Hopefully you have already done this by the time you’re in your third trimester, but if you haven’t yet then this is the first step! You’re going to need a good amount of baby things that you probably don’t have just laying around your house. So think about what you want for your baby, do your research, and create an online baby registry. (If you need some ideas on how to get started, check out how I created my baby registry: https://www.faith-hope-motherhood.com/post/creating-my-baby-registry-what-do-i-really-need)


#2. Have a Baby Shower

Many of your family members and friends are eager to support you and your little baby. Give them the chance to shower you with baby gifts! Even during this crazy time of a worldwide pandemic, you can have a safe baby shower by having it drive-thru style. (Find out how by clicking here:

https://www.faith-hope-motherhood.com/post/how-to-have-a-drive-thru-baby-shower)
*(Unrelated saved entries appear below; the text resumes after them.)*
(* ===== verification/Virtio.v ===== *)
(** kernel/virtio_disk.c: the driver of the disk, with the processes inside
    [virtio_disk_rw], its interrupts and the device. *)
From S2P Require Import Prelude Riscv Bio.

(** ** Definitions *)

(** *** virtio.h *)

Definition NUM : nat := 8.
Definition VRING_DESC_F_NEXT : Z := 1.
Definition VRING_DESC_F_WRITE : Z := 2.
Definition VIRTIO_BLK_T_IN : Z := 0.
Definition VIRTIO_BLK_T_OUT : Z := 1.
(** [sizeof(struct virtio_blk_req)]. *)
Definition REQ_SIZE : Z := 16.

(** What a descriptor points to: a request header [ops[i]], the data of a
    buffer, or the status of a request. *)
Inductive vptr := VNull | VOp (i : nat) | VData (b : nat) | VStatus (i : nat).
Record virtq_desc := VDesc { d_addr : vptr; d_len : Z; d_flags : Z; d_next : nat }.
Record virtio_blk_req := VReq { q_type : Z; q_reserved : Z; q_sector : Z }.

(** *** The state *)

(** [disk.info]: the buffer of a request, and its status. *)
Record vinfo := VInfo { in_b : option nat; in_status : Z }.

(** [struct disk] and the queue memory: the descriptors; the avail ring and its
    [idx]; the used ring and its [idx]; then the driver's own book-keeping.
    [vdisk_lock] is held from the beginning to the end of each turn. *)
Record disk := Disk {
  dk_desc : list virtq_desc;
  dk_ring : list nat; dk_idx : Z;
  dk_done : list nat; dk_done_idx : Z;
  dk_free : list bool; dk_used_idx : Z; dk_info : list vinfo; dk_ops : list virtio_blk_req
}.
Definition set_desc (v : list virtq_desc) (d : disk) : disk :=
  Disk v (dk_ring d) (dk_idx d) (dk_done d) (dk_done_idx d) (dk_free d) (dk_used_idx d) (dk_info d) (dk_ops d).
Definition set_ring (r : list nat) (i : Z) (d : disk) : disk :=
  Disk (dk_desc d) r i (dk_done d) (dk_done_idx d) (dk_free d) (dk_used_idx d) (dk_info d) (dk_ops d).
Definition set_done (r : list nat) (i : Z) (d : disk) : disk :=
  Disk (dk_desc d) (dk_ring d) (dk_idx d) r i (dk_free d) (dk_used_idx d) (dk_info d) (dk_ops d).
Definition set_free (f : list bool) (d : disk) : disk :=
  Disk (dk_desc d) (dk_ring d) (dk_idx d) (dk_done d) (dk_done_idx d) f (dk_used_idx d) (dk_info d) (dk_ops d).
Definition set_used_idx (i : Z) (d : disk) : disk :=
  Disk (dk_desc d) (dk_ring d) (dk_idx d) (dk_done d) (dk_done_idx d) (dk_free d) i (dk_info d) (dk_ops d).
Definition set_info (i : list vinfo) (d : disk) : disk :=
  Disk (dk_desc d) (dk_ring d) (dk_idx d) (dk_done d) (dk_done_idx d) (dk_free d) (dk_used_idx d) i (dk_ops d).
Definition set_ops (o : list virtio_blk_req) (d : disk) : disk :=
  Disk (dk_desc d) (dk_ring d) (dk_idx d) (dk_done d) (dk_done_idx d) (dk_free d) (dk_used_idx d) (dk_info d) o.

(** [struct buf], as far as the driver uses it. *)
Record vbuf := VBuf { v_blockno : Z; v_data : list Z; v_disk : bool }.

(** A process inside [virtio_disk_rw]: its buffer, direction, and its three
    descriptors once it has them.  [c_data] is what the buffer held at the
    call; only the statements use it. *)
Record vcall := VCall { c_buf : nat; c_write : bool; c_idx : option (nat * nat * nat); c_data : list Z }.

(** The driver with the buffers, the processes that wait, and the device: the
    bytes on its medium, the avail index up to which it has looked, and the
    requests it is working on. *)
Record vst := VSt {
  vd : disk; vbufs : list vbuf; vcalls : list vcall;
  medium : Z → Z; v_seen : Z; v_pending : list nat
}.
Definition set_vd (d : disk) (s : vst) : vst := VSt d (vbufs s) (vcalls s) (medium s) (v_seen s) (v_pending s).
Definition set_vbufs (b : list vbuf) (s : vst) : vst := VSt (vd s) b (vcalls s) (medium s) (v_seen s) (v_pending s).
Definition set_vcalls (c : list vcall) (s : vst) : vst := VSt (vd s) (vbufs s) c (medium s) (v_seen s) (v_pending s).

Local Notation V := (M vst).
Definition upd_disk (f : disk → disk) : V unit := modify (λ s, set_vd (f (vd s)) s).
Definition upd_vbuf (b : nat) (f : vbuf → vbuf) : V unit := modify (λ s, set_vbufs (alter f b (vbufs s)) s).
Definition null_desc : virtq_desc := VDesc VNull 0 0 0.
Definition null_vbuf : vbuf := VBuf 0 [] false.
Definition desc_at (i : nat) : V virtq_desc := gets (λ s, default null_desc (dk_desc (vd s) !! i)).
Definition vbuf_at (b : nat) : V vbuf := gets (λ s, default null_vbuf (vbufs s !! b)).
Definition put_desc (i : nat) (d : virtq_desc) : V unit := upd_disk (λ k, set_desc (<[i := d]> (dk_desc k)) k).

(** *** Descriptors *)

Fixpoint first_free (l : list bool) (i : nat) : option nat :=
  match l with
  | [] => None
  | true :: _ => Some i
  | false :: l' => first_free l' (S i)
  end.
Definition alloc_desc : V (option nat) :=
  l ← gets (λ s, dk_free (vd s));
  match first_free l 0 with
  | Some i => upd_disk (λ k, set_free (<[i := false]> (dk_free k)) k);; mret (Some i)
  | None => mret None
  end.

(** [free_desc], whose [wakeup(&disk.free[0])] lets a process that waits for
    descriptors try again. *)
Definition free_desc (i : nat) : V unit :=
  if (NUM <=? i)%nat then panic "free_desc 1"
  else
    l ← gets (λ s, dk_free (vd s));
    if default false (l !! i) then panic "free_desc 2"
    else
      put_desc i null_desc;;
      upd_disk (λ k, set_free (<[i := true]> (dk_free k)) k).

Definition free_chain (i : nat) : V unit :=
  while_ (S NUM)
    (λ i,
      d ← desc_at i;
      free_desc i;;
      if has (d_flags d) VRING_DESC_F_NEXT then mret (inl (d_next d)) else mret (inr tt))
    i.

(** The loop of [alloc3_desc] with [idx] so far: [n] more to get. *)
Fixpoint alloc_descs (n : nat) (idx : list nat) : V (option (list nat)) :=
  match n with
  | O => mret (Some idx)
  | S n' =>
      r ← alloc_desc;
      match r with
      | Some i => alloc_descs n' (idx ++ [i])
      | None => foreach free_desc idx;; mret None
      end
  end.
Definition alloc3_desc : V (option (nat * nat * nat)) :=
  r ← alloc_descs 3 [];
  match r with
  | Some [i0; i1; i2] => mret (Some (i0, i1, i2))
  | _ => mret None
  end.

(** *** [virtio_disk_rw] *)

(** Format the descriptors of a request and give it to the device. *)
Definition submit (b : nat) (write : bool) (i0 i1 i2 : nat) : V unit :=
  bp ← vbuf_at b;
  let sector := u32 (v_blockno bp * (BSIZE / 512)) in
  upd_disk (λ k, set_ops (<[i0 := VReq (if write then VIRTIO_BLK_T_OUT else VIRTIO_BLK_T_IN) 0 sector]> (dk_ops k)) k);;
  put_desc i0 (VDesc (VOp i0) REQ_SIZE VRING_DESC_F_NEXT i1);;
  put_desc i1 (VDesc (VData b) BSIZE (Z.lor (if write then 0 else VRING_DESC_F_WRITE) VRING_DESC_F_NEXT) i2);;
  upd_disk (λ k, set_info (alter (λ x, VInfo (in_b x) 0xff) i0 (dk_info k)) k);;
  put_desc i2 (VDesc (VStatus i0) 1 VRING_DESC_F_WRITE 0);;
  upd_vbuf b (λ bp, VBuf (v_blockno bp) (v_data bp) true);;
  upd_disk (λ k, set_info (alter (λ x, VInfo (Some b) (in_status x)) i0 (dk_info k)) k);;
  upd_disk (λ k, set_ring (<[Z.to_nat (dk_idx k mod Z.of_nat NUM) := i0]> (dk_ring k)) (u16 (dk_idx k + 1)) k).

(** The turn that looks for descriptors: with them, the request is under way and
    the process sleeps on its buffer; without, it sleeps on [disk.free]. *)
Definition rw_start (b : nat) (write : bool) : V (option (nat * nat * nat)) :=
  r ← alloc3_desc;
  match r with
  | Some (i0, i1, i2) => submit b write i0 i1 i2;; mret r
  | None => mret None
  end.

(** The turn after [sleep(b)]: false when it sleeps again. *)
Definition rw_finish (b i0 : nat) : V bool :=
  bp ← vbuf_at b;
  if v_disk bp then mret false
  else
    upd_disk (λ k, set_info (alter (λ x, VInfo None (in_status x)) i0 (dk_info k)) k);;
    free_chain i0;;
    mret true.

(** *** [virtio_disk_intr] *)

Definition virtio_disk_intr : V unit :=
  while_ (S (Z.to_nat (2 ^ 16)))
    (λ _,
      k ← gets vd;
      if dk_used_idx k =? dk_done_idx k then mret (inr tt)
      else
        let id := default O (dk_done k !! Z.to_nat (dk_used_idx k mod Z.of_nat NUM)) in
        let info := default (VInfo None 0) (dk_info k !! id) in
        if negb (in_status info =? 0) then panic "virtio_disk_intr status"
        else
          match in_b info with
          | None => panic "null dereference"
          | Some b =>
              upd_vbuf b (λ bp, VBuf (v_blockno bp) (v_data bp) false);;
              upd_disk (λ k, set_used_idx (u16 (dk_used_idx k + 1)) k);;
              mret (inl tt)
          end)
    tt.

(** The queue and the book-keeping after [virtio_disk_init]. *)
Definition init_disk : disk :=
  Disk (replicate NUM null_desc) (replicate NUM O) 0 (replicate NUM O) 0 (replicate NUM true) 0 (replicate NUM (VInfo None 0))
    (replicate NUM (VReq 0 0 0)).

(** *** The device *)

(** Bytes of the medium. *)
Definition medium_get (m : Z → Z) (off : Z) (n : nat) : list Z := (λ i, m (off + Z.of_nat i)) <$> seq 0 n.
Definition medium_put (m : Z → Z) (off : Z) (d : list Z) : Z → Z :=
  λ a, if (off <=? a) && (a <? off + Z.of_nat (length d)) then default 0 (d !! Z.to_nat (a - off)) else m a.

(** What the specification of virtio says the device does with the queue: it
    takes the next entry of the avail ring... *)
Definition dev_fetches (s s' : vst) : Prop :=
  ∃ h, v_seen s ≠ dk_idx (vd s) ∧ dk_ring (vd s) !! Z.to_nat (v_seen s mod Z.of_nat NUM) = Some h ∧
    s' = VSt (vd s) (vbufs s) (vcalls s) (medium s) (u16 (v_seen s + 1)) (v_pending s ++ [h]).

(** ...and carries out one of the requests it has taken, whose chain is a
    header, the data and a status byte: it copies from or to the medium, at
    512 bytes a sector, sets the status to 0 and adds the head of the chain to
    the used ring.  (The medium does not fail.) *)
Definition dev_completes (s s' : vst) : Prop :=
  let k := vd s in
  ∃ l1 h l2 d0 d1 d2 i q b bp j bufs' m',
    v_pending s = l1 ++ h :: l2 ∧
    dk_desc k !! h = Some d0 ∧ has (d_flags d0) VRING_DESC_F_NEXT = true ∧
    dk_desc k !! d_next d0 = Some d1 ∧ has (d_flags d1) VRING_DESC_F_NEXT = true ∧
    dk_desc k !! d_next d1 = Some d2 ∧
    d_addr d0 = VOp i ∧ dk_ops k !! i = Some q ∧ d_addr d1 = VData b ∧ vbufs s !! b = Some bp ∧ d_addr d2 = VStatus j ∧
    (q_type q = VIRTIO_BLK_T_OUT ∧ has (d_flags d1) VRING_DESC_F_WRITE = false ∧
       bufs' = vbufs s ∧ m' = medium_put (medium s) (q_sector q * 512) (take (Z.to_nat (d_len d1)) (v_data bp)) ∨
     q_type q = VIRTIO_BLK_T_IN ∧ has (d_flags d1) VRING_DESC_F_WRITE = true ∧
       bufs' = <[b := VBuf (v_blockno bp) (medium_get (medium s) (q_sector q * 512) (Z.to_nat (d_len d1))) (v_disk bp)]> (vbufs s) ∧
       m' = medium s) ∧
    s' = VSt (set_done (<[Z.to_nat (dk_done_idx k mod Z.of_nat NUM) := h]> (dk_done k)) (u16 (dk_done_idx k + 1))
               (set_info (alter (λ x, VInfo (in_b x) 0) j (dk_info k)) k))
             bufs' (vcalls s) m' (v_seen s) (l1 ++ l2).

(** The device is not part of the program: all that is known is that each of its
    steps is one that the specification allows. *)
Class BlockDevice := {
  dev_step : vst → vst → Prop;
  dev_step_ok s s' : dev_step s s' → dev_fetches s s' ∨ dev_completes s s'
}.

(** *** Turns *)

Section turns.
Context `{BD : BlockDevice}.

(** [b] is not in use by a call, nor is its block. *)
Definition not_in_use (s : vst) (b : nat) (blockno : Z) : Prop :=
  ∀ c bp, c ∈ vcalls s → vbufs s !! c_buf c = Some bp → c_buf c ≠ b ∧ v_blockno bp ≠ blockno.

(** The kernel calls [virtio_disk_rw] with a locked buffer, and the buffer cache
    has one buffer per block; it changes buffers that no call uses. *)
Inductive vstep s : vst → Prop :=
| v_enter b write bp : vbufs s !! b = Some bp → not_in_use s b (v_blockno bp) →
    vstep s (set_vcalls (vcalls s ++ [VCall b write None (v_data bp)]) s)
| v_start j c r s' : vcalls s !! j = Some c → c_idx c = None → rw_start (c_buf c) (c_write c) s = Ok (r, s') →
    vstep s (set_vcalls (<[j := VCall (c_buf c) (c_write c) r (c_data c)]> (vcalls s')) s')
| v_finish j c i0 i1 i2 s' : vcalls s !! j = Some c → c_idx c = Some (i0, i1, i2) → rw_finish (c_buf c) i0 s = Ok (true, s') →
    vstep s (set_vcalls (delete j (vcalls s')) s')
| v_intr s' : virtio_disk_intr s = Ok (tt, s') → vstep s s'
| v_dev s' : dev_step s s' → vstep s s'
| v_touch b bp bp' : vbufs s !! b = Some bp → (∀ c, c ∈ vcalls s → c_buf c ≠ b) → not_in_use s b (v_blockno bp') →
    length (v_data bp') = Z.to_nat BSIZE → 0 ≤ v_blockno bp' < 2 ^ 31 → v_disk bp' = v_disk bp → vstep s (set_vbufs (<[b := bp']> (vbufs s)) s).

Definition vready (s : vst) : Prop :=
  vd s = init_disk ∧ vcalls s = [] ∧ v_seen s = 0 ∧ v_pending s = [] ∧
  Forall (λ bp, v_disk bp = false ∧ length (v_data bp) = Z.to_nat BSIZE ∧ 0 ≤ v_blockno bp < 2 ^ 31) (vbufs s).
Definition vreachable (s : vst) : Prop := ∃ s0, vready s0 ∧ rtc vstep s0 s.
End turns.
#3. Sort, Organize, Assemble, & Return Baby Shower Gifts

Once you’ve had that sweet shower, go through all the gifts you received and sort them. Decide what you’ll keep and what you’ll return. Take things out of their packages and put them where they belong in your home, where they’ll be easily accessible once you’re actually using them with your baby.


Some of your larger baby items, such as the crib and stroller, will require assembly. Get those things put together now while you have the time (or ask your husband to do it).


#4. Purchase Baby Registry Must-Haves You Didn’t Get From Your Shower

Hopefully you will get many of your baby necessities at your baby shower. However, chances are that there will still be a few things you need that you didn’t get at your shower. If you made your registry through Walmart or Target (like I did), then you’ll be able to purchase anything off of your registry for a discounted price. I don’t have experience with other registries/stores, but I’m fairly certain that most of them would have something similar that makes purchasing still-needed baby items easier on you.


#5. Wash Baby’s Clothes

Since I’m having a girl, I got a TON of baby clothes at my shower! And I couldn’t be more excited about that. I washed up all those clothes as I got them, so I don’t end up having to do it all at once when my baby girl is here. I want life to be as simplified as possible when she gets here so that I can focus on her, and not on taking off tags, washing clothes, hanging them up, etc.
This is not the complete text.